- _What is expected_
Look through the data below and show every line that includes "reflexivity".
===== Available records
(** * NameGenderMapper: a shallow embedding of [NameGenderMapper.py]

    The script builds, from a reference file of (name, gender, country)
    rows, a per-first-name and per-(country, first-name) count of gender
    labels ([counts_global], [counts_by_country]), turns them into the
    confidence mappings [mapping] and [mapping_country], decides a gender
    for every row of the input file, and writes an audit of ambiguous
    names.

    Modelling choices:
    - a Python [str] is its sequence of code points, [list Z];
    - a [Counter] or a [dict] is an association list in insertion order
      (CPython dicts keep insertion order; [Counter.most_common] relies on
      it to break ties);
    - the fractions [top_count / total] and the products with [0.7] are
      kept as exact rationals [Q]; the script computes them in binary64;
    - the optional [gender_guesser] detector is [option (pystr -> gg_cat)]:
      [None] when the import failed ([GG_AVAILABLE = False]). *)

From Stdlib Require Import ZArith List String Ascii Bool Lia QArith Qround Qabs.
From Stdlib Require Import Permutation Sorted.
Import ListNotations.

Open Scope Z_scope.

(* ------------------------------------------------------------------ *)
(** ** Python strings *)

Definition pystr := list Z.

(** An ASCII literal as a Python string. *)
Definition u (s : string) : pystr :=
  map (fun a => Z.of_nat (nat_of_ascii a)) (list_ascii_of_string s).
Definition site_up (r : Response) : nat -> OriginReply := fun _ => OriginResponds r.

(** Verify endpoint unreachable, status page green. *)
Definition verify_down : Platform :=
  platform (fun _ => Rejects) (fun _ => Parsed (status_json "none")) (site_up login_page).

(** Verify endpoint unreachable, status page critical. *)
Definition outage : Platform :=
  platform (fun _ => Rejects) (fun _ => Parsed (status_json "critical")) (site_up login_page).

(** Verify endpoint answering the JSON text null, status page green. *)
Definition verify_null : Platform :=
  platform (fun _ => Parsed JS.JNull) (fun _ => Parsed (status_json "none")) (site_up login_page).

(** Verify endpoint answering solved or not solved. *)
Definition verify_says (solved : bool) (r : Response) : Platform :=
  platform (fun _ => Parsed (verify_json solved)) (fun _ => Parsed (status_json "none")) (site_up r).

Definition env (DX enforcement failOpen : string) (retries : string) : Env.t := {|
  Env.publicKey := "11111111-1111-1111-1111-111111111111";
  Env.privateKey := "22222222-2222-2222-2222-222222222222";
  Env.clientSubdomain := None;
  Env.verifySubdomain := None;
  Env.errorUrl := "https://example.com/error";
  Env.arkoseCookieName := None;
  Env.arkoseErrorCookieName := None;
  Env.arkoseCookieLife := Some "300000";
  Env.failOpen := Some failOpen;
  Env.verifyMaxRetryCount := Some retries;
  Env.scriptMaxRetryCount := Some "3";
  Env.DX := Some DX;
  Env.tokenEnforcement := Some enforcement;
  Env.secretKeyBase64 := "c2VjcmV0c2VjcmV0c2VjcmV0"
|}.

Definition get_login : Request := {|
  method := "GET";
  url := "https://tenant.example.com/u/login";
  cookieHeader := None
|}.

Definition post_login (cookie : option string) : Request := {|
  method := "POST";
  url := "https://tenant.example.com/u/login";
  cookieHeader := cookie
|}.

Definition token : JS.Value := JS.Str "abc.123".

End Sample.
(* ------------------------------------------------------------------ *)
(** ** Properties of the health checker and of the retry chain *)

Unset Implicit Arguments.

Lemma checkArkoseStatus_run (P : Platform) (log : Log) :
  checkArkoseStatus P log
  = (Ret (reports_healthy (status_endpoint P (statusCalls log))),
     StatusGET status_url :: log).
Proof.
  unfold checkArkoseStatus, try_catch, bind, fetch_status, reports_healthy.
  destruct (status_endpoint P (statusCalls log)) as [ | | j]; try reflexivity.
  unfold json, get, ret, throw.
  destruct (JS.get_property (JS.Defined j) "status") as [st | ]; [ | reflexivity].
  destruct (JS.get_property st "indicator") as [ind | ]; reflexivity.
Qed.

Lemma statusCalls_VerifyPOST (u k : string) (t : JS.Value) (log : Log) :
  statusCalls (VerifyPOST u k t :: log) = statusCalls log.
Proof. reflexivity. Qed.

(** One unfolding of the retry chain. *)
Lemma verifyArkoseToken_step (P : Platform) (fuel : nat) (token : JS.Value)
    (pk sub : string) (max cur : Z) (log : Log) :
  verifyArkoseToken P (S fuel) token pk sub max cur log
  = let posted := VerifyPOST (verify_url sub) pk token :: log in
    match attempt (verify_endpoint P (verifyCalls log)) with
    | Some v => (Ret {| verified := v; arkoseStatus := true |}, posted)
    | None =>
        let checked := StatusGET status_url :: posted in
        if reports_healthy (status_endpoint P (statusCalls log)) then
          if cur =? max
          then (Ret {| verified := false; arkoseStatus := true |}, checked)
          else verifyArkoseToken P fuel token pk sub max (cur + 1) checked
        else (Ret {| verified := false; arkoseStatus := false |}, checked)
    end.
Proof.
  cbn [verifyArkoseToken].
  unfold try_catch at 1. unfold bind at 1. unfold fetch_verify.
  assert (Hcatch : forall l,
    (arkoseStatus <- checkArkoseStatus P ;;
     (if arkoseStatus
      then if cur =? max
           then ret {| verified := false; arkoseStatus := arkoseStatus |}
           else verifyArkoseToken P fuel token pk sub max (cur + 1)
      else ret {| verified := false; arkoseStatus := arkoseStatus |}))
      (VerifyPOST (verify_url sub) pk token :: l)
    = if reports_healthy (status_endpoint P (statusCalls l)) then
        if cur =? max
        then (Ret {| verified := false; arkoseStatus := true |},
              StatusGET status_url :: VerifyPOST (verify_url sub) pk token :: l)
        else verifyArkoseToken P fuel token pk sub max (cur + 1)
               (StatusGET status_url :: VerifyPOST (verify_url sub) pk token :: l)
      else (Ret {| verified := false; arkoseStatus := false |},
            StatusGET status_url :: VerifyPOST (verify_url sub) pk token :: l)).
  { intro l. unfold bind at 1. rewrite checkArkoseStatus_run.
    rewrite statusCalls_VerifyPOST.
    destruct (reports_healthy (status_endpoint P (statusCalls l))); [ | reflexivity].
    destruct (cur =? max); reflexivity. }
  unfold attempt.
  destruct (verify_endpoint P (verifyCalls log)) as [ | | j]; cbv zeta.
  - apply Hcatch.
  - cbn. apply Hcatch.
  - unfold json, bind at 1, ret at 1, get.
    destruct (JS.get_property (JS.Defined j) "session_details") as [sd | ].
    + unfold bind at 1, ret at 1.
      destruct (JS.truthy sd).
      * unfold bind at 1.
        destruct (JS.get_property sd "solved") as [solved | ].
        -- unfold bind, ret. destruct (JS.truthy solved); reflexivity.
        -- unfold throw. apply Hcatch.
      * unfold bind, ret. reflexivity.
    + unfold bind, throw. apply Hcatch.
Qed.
==========
- _Expected answer_
  destruct (status_endpoint P (statusCalls log)) as [ | | j]; try reflexivity.
  destruct (JS.get_property (JS.Defined j) "status") as [st | ]; [ | reflexivity].
  destruct (JS.get_property st "indicator") as [ind | ]; reflexivity.
Proof. reflexivity. Qed.
    destruct (reports_healthy (status_endpoint P (statusCalls l))); [ | reflexivity].
    destruct (cur =? max); reflexivity. }
        -- unfold bind, ret. destruct (JS.truthy solved); reflexivity.
      * unfold bind, ret. reflexivity.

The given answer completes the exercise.